- _Work to be completed_: Each line from the start of the listing below through the line containing "apply Forall_forall. intros" should be reproduced exactly, with no others.

- _Supplied entries_:

⟨

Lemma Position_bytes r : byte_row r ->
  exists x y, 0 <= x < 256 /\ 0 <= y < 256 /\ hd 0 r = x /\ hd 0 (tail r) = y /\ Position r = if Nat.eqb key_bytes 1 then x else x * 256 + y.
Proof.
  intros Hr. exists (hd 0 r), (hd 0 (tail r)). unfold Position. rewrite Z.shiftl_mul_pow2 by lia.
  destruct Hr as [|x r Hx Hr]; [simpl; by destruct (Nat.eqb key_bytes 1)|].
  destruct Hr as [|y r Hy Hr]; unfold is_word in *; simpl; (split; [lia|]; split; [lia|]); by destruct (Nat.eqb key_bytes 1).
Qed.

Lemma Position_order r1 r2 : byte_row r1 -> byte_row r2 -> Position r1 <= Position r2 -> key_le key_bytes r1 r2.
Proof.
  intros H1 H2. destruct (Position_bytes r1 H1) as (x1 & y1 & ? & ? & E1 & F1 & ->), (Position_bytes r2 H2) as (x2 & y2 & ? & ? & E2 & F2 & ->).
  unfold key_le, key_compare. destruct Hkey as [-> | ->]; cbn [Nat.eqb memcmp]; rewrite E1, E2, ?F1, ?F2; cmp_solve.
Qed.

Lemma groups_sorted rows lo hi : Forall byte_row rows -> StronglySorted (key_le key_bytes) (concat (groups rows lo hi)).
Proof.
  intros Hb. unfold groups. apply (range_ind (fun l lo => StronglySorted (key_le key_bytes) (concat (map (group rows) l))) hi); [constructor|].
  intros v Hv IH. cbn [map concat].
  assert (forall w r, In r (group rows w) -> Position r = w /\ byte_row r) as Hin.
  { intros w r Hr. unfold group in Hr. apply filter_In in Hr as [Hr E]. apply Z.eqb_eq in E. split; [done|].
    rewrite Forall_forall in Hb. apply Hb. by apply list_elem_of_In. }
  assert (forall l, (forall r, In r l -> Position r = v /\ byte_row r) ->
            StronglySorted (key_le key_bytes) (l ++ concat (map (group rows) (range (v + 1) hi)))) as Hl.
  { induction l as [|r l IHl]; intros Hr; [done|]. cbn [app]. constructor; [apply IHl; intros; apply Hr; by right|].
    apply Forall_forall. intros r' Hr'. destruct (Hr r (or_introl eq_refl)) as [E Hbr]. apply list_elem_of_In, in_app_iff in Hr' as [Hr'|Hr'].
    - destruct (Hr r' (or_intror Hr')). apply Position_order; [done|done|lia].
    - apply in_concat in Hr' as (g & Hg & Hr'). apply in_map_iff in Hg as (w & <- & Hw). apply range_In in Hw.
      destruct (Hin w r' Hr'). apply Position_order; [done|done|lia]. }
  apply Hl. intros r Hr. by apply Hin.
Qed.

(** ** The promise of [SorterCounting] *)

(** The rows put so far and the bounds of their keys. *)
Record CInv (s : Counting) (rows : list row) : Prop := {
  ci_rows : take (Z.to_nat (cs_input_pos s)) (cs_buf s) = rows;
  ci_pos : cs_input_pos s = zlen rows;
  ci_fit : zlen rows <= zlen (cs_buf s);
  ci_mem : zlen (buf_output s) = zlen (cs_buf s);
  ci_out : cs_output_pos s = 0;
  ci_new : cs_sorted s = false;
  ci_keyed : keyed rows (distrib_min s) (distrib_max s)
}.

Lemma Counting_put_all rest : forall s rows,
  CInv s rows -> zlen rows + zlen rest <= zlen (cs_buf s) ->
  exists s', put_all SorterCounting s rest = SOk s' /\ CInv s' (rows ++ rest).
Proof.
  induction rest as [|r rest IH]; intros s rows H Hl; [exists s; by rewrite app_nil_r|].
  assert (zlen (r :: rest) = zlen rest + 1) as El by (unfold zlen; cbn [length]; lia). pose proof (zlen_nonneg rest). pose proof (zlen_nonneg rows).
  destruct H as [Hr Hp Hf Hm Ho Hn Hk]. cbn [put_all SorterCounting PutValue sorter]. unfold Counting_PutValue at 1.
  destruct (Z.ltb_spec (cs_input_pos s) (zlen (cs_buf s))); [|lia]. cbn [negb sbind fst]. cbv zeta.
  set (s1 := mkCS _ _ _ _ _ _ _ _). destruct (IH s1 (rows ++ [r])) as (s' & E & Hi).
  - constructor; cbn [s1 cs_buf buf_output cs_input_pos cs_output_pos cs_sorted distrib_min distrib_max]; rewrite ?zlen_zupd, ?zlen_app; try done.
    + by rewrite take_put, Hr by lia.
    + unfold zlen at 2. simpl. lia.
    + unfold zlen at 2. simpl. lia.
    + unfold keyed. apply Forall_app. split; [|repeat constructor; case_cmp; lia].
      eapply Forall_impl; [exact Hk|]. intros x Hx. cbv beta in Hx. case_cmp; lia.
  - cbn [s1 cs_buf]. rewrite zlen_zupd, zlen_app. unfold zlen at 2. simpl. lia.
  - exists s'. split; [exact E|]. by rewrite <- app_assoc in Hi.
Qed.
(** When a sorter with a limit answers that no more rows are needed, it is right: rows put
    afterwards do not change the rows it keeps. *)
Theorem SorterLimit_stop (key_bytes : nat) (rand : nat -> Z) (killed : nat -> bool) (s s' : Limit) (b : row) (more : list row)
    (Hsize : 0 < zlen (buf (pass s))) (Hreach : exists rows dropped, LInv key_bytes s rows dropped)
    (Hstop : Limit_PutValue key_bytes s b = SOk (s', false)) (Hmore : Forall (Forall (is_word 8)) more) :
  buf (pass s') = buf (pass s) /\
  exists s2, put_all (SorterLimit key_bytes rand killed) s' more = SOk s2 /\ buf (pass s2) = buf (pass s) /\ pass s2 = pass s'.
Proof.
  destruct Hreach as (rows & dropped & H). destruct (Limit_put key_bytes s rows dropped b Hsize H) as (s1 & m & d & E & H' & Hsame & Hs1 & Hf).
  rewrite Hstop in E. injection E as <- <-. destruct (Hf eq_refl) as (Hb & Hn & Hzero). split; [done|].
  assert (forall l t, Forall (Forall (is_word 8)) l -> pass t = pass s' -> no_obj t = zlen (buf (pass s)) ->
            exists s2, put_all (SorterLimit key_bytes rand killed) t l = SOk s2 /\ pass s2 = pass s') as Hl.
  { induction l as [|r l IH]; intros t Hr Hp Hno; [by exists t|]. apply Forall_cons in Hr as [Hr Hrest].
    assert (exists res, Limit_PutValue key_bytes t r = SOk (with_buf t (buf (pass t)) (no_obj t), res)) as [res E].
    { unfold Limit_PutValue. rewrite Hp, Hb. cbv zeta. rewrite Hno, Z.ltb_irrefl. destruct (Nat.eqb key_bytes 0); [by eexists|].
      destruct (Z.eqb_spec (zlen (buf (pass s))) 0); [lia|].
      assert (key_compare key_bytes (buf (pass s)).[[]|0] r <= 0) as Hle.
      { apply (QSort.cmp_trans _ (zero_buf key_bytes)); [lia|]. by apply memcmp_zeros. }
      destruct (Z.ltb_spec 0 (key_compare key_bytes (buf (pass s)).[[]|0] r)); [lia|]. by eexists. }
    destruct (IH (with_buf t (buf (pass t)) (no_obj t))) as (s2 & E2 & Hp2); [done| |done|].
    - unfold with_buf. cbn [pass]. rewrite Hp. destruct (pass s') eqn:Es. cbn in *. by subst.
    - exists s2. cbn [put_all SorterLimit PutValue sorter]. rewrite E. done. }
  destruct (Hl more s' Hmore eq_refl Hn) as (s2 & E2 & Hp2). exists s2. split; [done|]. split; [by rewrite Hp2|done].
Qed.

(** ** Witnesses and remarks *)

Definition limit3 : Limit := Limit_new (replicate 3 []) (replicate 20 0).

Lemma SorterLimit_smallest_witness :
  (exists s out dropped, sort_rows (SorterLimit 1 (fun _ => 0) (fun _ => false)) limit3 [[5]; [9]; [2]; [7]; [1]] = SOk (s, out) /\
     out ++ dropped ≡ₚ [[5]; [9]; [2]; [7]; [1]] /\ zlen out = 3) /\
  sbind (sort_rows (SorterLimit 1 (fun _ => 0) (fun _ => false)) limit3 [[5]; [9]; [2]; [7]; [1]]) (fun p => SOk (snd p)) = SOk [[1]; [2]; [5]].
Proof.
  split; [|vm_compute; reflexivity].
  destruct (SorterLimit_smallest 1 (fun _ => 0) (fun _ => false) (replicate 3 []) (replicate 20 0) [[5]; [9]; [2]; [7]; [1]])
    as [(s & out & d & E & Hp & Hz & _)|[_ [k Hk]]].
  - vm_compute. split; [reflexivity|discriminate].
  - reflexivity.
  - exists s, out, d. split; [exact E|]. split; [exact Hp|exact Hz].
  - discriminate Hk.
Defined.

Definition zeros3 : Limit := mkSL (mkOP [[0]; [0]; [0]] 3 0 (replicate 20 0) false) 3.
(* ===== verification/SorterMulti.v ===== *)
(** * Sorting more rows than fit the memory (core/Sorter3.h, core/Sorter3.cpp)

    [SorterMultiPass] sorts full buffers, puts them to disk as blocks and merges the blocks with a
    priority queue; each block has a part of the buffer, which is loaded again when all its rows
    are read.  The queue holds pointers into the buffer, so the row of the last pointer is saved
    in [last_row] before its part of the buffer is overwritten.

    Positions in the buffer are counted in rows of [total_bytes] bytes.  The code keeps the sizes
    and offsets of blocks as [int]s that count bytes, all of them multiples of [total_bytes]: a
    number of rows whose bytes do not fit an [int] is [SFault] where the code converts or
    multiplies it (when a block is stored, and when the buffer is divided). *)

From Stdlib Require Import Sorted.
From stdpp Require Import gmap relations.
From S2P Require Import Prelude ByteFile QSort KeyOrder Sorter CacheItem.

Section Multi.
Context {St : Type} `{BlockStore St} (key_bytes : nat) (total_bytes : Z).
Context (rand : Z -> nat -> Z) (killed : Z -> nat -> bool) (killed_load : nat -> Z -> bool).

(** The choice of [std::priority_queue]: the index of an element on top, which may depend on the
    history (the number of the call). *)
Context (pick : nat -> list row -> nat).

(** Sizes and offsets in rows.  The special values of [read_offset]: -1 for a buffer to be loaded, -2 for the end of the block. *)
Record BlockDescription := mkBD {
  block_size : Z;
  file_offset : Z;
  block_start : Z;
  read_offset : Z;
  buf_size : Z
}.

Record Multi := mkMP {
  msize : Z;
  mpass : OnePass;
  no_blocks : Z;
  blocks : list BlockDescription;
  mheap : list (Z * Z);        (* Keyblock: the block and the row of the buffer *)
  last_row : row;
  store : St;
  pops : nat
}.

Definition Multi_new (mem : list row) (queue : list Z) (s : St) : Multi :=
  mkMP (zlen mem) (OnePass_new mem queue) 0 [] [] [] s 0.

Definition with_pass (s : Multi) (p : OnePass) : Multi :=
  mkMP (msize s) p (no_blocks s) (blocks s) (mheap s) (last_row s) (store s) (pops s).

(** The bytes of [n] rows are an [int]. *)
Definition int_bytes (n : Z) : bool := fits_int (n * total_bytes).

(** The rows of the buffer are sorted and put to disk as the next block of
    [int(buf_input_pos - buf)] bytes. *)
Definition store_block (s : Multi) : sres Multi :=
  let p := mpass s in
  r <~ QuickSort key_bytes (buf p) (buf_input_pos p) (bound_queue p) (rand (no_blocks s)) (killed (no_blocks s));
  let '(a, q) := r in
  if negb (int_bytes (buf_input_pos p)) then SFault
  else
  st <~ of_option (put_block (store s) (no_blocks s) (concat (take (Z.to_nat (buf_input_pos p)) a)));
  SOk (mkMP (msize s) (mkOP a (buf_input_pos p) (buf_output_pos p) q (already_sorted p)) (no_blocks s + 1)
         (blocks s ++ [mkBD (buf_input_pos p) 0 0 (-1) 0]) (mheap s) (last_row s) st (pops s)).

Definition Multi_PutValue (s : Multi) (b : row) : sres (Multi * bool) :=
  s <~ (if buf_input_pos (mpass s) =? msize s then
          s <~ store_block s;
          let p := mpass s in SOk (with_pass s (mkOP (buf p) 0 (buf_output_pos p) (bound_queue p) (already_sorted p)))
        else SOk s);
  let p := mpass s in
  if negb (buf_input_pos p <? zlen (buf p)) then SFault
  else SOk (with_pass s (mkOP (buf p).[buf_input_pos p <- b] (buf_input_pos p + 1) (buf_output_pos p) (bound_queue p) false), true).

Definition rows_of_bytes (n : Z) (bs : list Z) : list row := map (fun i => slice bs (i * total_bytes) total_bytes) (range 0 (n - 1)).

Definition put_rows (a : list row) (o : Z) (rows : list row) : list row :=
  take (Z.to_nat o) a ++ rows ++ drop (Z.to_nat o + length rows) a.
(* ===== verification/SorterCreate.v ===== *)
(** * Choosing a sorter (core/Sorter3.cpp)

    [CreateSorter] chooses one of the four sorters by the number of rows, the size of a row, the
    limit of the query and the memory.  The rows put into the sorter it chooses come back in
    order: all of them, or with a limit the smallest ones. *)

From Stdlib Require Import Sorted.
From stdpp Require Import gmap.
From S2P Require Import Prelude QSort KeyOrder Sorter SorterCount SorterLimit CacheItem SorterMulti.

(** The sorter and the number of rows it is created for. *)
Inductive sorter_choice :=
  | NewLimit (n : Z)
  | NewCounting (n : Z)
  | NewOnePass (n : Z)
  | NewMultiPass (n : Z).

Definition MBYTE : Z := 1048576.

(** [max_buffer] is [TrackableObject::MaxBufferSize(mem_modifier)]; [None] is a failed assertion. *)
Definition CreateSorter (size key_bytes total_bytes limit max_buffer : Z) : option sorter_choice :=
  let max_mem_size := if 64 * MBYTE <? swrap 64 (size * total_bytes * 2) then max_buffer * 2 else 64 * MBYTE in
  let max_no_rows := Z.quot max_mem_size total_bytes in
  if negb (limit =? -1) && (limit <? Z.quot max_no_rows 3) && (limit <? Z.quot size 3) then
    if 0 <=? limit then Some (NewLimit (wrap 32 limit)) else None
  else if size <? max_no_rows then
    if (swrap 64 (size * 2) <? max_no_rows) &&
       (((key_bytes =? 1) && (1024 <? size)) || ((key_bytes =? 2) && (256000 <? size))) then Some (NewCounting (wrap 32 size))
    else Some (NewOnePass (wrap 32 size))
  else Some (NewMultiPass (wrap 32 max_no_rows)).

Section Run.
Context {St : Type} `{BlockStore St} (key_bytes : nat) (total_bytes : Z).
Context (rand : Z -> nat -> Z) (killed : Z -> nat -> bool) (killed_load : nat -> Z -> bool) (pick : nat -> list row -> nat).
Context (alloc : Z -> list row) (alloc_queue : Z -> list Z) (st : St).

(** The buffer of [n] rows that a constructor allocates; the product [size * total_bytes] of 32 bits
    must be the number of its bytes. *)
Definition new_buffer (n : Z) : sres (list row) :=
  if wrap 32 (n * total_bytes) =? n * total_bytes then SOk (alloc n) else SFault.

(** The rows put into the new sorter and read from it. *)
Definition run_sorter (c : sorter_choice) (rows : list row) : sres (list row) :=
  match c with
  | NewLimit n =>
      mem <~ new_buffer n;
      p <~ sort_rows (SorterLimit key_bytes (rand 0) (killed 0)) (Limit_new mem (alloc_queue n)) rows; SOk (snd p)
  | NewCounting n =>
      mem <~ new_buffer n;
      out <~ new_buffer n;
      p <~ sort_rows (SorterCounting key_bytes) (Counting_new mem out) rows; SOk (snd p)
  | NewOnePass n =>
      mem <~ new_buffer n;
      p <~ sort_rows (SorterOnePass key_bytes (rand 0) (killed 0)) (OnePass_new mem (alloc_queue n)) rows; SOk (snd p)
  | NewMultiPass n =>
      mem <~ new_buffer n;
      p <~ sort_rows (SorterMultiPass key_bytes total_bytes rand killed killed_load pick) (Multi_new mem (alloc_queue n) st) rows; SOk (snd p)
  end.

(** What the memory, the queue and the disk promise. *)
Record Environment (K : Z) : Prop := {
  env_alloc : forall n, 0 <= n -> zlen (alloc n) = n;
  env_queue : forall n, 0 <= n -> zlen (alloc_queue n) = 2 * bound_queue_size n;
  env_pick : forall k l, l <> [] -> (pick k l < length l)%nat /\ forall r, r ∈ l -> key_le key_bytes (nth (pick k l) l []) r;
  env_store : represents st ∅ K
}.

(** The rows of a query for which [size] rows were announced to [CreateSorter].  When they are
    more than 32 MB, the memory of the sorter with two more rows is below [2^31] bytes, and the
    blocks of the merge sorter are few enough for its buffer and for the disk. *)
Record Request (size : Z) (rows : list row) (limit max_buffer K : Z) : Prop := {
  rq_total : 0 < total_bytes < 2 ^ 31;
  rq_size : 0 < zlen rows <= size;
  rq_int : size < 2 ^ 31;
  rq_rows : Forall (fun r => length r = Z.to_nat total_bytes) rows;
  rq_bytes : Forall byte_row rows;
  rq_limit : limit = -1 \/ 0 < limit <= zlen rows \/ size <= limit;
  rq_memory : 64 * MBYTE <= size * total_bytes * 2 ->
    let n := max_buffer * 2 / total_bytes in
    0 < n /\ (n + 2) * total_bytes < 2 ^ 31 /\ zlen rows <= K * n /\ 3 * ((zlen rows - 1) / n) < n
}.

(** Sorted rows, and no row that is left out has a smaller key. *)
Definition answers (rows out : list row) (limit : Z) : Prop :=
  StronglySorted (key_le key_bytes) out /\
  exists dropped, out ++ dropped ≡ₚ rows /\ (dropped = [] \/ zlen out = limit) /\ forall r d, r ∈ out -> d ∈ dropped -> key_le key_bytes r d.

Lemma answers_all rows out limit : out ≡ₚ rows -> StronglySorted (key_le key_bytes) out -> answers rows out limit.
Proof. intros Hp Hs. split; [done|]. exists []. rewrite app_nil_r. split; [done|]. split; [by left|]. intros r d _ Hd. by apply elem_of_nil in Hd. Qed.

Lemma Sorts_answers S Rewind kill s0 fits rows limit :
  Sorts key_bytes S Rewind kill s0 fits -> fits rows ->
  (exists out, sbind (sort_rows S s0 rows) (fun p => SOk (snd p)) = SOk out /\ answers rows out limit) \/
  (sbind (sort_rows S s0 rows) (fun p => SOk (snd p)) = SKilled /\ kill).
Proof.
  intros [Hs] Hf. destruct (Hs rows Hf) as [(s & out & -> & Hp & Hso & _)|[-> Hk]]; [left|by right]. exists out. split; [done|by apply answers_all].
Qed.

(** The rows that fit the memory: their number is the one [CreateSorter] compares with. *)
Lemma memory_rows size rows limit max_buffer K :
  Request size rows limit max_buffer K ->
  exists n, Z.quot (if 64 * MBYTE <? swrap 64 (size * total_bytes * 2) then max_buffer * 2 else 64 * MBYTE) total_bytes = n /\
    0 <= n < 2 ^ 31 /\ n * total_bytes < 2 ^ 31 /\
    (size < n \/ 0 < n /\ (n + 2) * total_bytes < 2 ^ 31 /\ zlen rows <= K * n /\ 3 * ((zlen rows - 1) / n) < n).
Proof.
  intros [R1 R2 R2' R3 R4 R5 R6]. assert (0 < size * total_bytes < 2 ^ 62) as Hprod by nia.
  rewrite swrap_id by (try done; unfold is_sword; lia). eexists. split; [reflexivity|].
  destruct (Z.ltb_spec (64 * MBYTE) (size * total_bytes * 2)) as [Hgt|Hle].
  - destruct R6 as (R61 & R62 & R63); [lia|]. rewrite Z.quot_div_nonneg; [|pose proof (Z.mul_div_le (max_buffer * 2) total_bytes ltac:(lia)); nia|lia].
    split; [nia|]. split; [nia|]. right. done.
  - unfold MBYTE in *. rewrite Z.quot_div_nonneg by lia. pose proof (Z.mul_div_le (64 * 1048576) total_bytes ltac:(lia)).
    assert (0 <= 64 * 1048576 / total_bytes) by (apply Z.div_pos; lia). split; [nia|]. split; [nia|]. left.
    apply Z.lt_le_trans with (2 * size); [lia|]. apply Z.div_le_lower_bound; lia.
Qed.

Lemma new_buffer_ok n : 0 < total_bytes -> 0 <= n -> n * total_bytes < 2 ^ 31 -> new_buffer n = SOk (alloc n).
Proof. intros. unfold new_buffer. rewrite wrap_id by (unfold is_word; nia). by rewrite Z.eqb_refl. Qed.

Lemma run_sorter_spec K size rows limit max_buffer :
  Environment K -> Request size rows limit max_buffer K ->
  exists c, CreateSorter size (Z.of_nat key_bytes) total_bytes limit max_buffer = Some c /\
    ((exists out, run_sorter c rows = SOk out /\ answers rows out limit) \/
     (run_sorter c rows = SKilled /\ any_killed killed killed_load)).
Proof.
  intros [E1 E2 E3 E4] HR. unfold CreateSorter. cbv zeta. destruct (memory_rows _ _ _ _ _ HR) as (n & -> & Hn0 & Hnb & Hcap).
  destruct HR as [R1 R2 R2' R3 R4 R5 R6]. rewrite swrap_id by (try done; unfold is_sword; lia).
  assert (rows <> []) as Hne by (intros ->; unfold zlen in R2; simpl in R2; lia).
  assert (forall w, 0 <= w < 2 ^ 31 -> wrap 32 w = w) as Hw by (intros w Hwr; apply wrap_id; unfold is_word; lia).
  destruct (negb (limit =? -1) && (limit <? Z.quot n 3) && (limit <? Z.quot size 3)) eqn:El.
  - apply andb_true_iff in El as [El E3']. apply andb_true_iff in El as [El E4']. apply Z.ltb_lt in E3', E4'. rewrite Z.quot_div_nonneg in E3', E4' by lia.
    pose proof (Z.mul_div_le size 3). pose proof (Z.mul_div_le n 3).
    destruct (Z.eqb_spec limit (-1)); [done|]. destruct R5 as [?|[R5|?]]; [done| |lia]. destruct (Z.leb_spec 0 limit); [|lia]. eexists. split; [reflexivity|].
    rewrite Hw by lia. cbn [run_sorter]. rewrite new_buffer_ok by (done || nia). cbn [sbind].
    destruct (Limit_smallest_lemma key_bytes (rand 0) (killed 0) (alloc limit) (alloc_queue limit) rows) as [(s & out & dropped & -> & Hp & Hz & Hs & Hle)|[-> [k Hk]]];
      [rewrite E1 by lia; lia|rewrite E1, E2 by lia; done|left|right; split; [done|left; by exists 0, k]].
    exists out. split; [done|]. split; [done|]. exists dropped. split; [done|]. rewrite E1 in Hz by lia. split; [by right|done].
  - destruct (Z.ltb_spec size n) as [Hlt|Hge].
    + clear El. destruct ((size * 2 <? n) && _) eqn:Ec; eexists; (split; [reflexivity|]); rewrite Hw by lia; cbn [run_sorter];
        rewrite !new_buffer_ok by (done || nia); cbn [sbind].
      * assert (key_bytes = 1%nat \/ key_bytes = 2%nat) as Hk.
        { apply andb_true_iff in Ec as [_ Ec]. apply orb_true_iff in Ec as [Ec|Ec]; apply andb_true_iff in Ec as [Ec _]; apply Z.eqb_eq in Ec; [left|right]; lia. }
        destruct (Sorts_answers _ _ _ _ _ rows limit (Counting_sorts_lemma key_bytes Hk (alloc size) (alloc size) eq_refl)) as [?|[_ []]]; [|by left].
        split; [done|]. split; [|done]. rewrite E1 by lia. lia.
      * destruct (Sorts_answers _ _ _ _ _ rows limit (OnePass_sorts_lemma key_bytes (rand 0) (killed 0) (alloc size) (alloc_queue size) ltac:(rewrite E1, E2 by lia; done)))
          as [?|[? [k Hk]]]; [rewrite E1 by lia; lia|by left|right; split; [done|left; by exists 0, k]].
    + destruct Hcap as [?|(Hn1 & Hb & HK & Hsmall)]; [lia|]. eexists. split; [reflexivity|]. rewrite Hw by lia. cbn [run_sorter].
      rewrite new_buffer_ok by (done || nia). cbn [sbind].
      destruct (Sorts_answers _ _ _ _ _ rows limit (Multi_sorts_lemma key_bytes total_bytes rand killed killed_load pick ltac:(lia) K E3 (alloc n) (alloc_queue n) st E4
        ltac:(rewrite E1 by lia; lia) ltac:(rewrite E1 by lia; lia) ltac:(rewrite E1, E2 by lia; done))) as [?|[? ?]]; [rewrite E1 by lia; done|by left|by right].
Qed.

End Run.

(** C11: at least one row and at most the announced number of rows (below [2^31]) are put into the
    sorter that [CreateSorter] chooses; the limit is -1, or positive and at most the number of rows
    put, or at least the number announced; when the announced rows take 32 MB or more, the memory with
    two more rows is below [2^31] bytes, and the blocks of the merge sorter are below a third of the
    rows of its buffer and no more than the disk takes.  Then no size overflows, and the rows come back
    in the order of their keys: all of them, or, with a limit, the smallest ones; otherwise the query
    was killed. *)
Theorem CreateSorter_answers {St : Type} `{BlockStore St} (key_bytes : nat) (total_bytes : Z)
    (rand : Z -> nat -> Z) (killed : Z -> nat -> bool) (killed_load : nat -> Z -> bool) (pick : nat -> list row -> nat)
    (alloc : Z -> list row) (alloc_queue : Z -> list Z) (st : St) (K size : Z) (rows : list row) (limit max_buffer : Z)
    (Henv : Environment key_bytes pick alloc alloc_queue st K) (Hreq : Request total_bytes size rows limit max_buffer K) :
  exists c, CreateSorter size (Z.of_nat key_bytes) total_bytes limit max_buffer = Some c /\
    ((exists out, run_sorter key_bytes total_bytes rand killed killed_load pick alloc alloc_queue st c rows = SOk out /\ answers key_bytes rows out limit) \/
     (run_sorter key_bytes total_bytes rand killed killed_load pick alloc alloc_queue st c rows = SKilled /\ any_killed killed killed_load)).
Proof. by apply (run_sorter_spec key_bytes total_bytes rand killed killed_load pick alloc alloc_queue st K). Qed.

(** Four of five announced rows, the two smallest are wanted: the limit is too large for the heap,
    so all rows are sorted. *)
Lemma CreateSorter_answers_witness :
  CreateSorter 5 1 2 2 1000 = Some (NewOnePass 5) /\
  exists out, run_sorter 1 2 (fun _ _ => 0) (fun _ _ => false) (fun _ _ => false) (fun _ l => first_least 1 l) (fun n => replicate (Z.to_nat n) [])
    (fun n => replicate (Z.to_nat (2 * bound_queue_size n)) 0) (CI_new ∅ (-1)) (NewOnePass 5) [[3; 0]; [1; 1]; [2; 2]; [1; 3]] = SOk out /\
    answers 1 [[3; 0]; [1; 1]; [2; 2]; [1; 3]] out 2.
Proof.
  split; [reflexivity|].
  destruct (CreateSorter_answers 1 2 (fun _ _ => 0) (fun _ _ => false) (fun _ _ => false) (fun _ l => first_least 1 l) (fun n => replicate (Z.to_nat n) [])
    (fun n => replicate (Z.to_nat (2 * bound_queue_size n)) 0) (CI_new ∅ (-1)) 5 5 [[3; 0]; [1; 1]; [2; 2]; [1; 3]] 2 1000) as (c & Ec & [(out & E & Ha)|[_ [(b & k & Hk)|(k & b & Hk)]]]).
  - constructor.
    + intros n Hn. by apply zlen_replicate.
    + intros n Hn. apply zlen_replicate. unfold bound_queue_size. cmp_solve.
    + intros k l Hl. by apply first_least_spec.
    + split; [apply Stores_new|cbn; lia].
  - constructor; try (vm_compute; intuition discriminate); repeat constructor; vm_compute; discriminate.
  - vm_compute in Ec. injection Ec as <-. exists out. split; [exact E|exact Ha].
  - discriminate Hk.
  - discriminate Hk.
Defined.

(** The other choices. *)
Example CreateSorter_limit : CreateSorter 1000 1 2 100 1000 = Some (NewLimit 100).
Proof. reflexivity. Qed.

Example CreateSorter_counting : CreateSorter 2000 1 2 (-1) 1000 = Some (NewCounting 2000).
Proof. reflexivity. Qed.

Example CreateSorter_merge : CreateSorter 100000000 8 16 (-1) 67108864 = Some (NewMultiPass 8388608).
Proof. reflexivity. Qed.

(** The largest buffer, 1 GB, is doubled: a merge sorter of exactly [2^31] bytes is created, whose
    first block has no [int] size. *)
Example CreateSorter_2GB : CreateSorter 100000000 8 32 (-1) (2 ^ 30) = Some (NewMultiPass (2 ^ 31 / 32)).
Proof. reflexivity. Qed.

⟩

- _Exercise result_:
Lemma Position_bytes r : byte_row r ->
  exists x y, 0 <= x < 256 /\ 0 <= y < 256 /\ hd 0 r = x /\ hd 0 (tail r) = y /\ Position r = if Nat.eqb key_bytes 1 then x else x * 256 + y.
Proof.
  intros Hr. exists (hd 0 r), (hd 0 (tail r)). unfold Position. rewrite Z.shiftl_mul_pow2 by lia.
  destruct Hr as [|x r Hx Hr]; [simpl; by destruct (Nat.eqb key_bytes 1)|].
  destruct Hr as [|y r Hy Hr]; unfold is_word in *; simpl; (split; [lia|]; split; [lia|]); by destruct (Nat.eqb key_bytes 1).
Qed.

Lemma Position_order r1 r2 : byte_row r1 -> byte_row r2 -> Position r1 <= Position r2 -> key_le key_bytes r1 r2.
Proof.
  intros H1 H2. destruct (Position_bytes r1 H1) as (x1 & y1 & ? & ? & E1 & F1 & ->), (Position_bytes r2 H2) as (x2 & y2 & ? & ? & E2 & F2 & ->).
  unfold key_le, key_compare. destruct Hkey as [-> | ->]; cbn [Nat.eqb memcmp]; rewrite E1, E2, ?F1, ?F2; cmp_solve.
Qed.

Lemma groups_sorted rows lo hi : Forall byte_row rows -> StronglySorted (key_le key_bytes) (concat (groups rows lo hi)).
Proof.
  intros Hb. unfold groups. apply (range_ind (fun l lo => StronglySorted (key_le key_bytes) (concat (map (group rows) l))) hi); [constructor|].
  intros v Hv IH. cbn [map concat].
  assert (forall w r, In r (group rows w) -> Position r = w /\ byte_row r) as Hin.
  { intros w r Hr. unfold group in Hr. apply filter_In in Hr as [Hr E]. apply Z.eqb_eq in E. split; [done|].
    rewrite Forall_forall in Hb. apply Hb. by apply list_elem_of_In. }
  assert (forall l, (forall r, In r l -> Position r = v /\ byte_row r) ->
            StronglySorted (key_le key_bytes) (l ++ concat (map (group rows) (range (v + 1) hi)))) as Hl.
  { induction l as [|r l IHl]; intros Hr; [done|]. cbn [app]. constructor; [apply IHl; intros; apply Hr; by right|].
    apply Forall_forall. intros r' Hr'. destruct (Hr r (or_introl eq_refl)) as [E Hbr]. apply list_elem_of_In, in_app_iff in Hr' as [Hr'|Hr'].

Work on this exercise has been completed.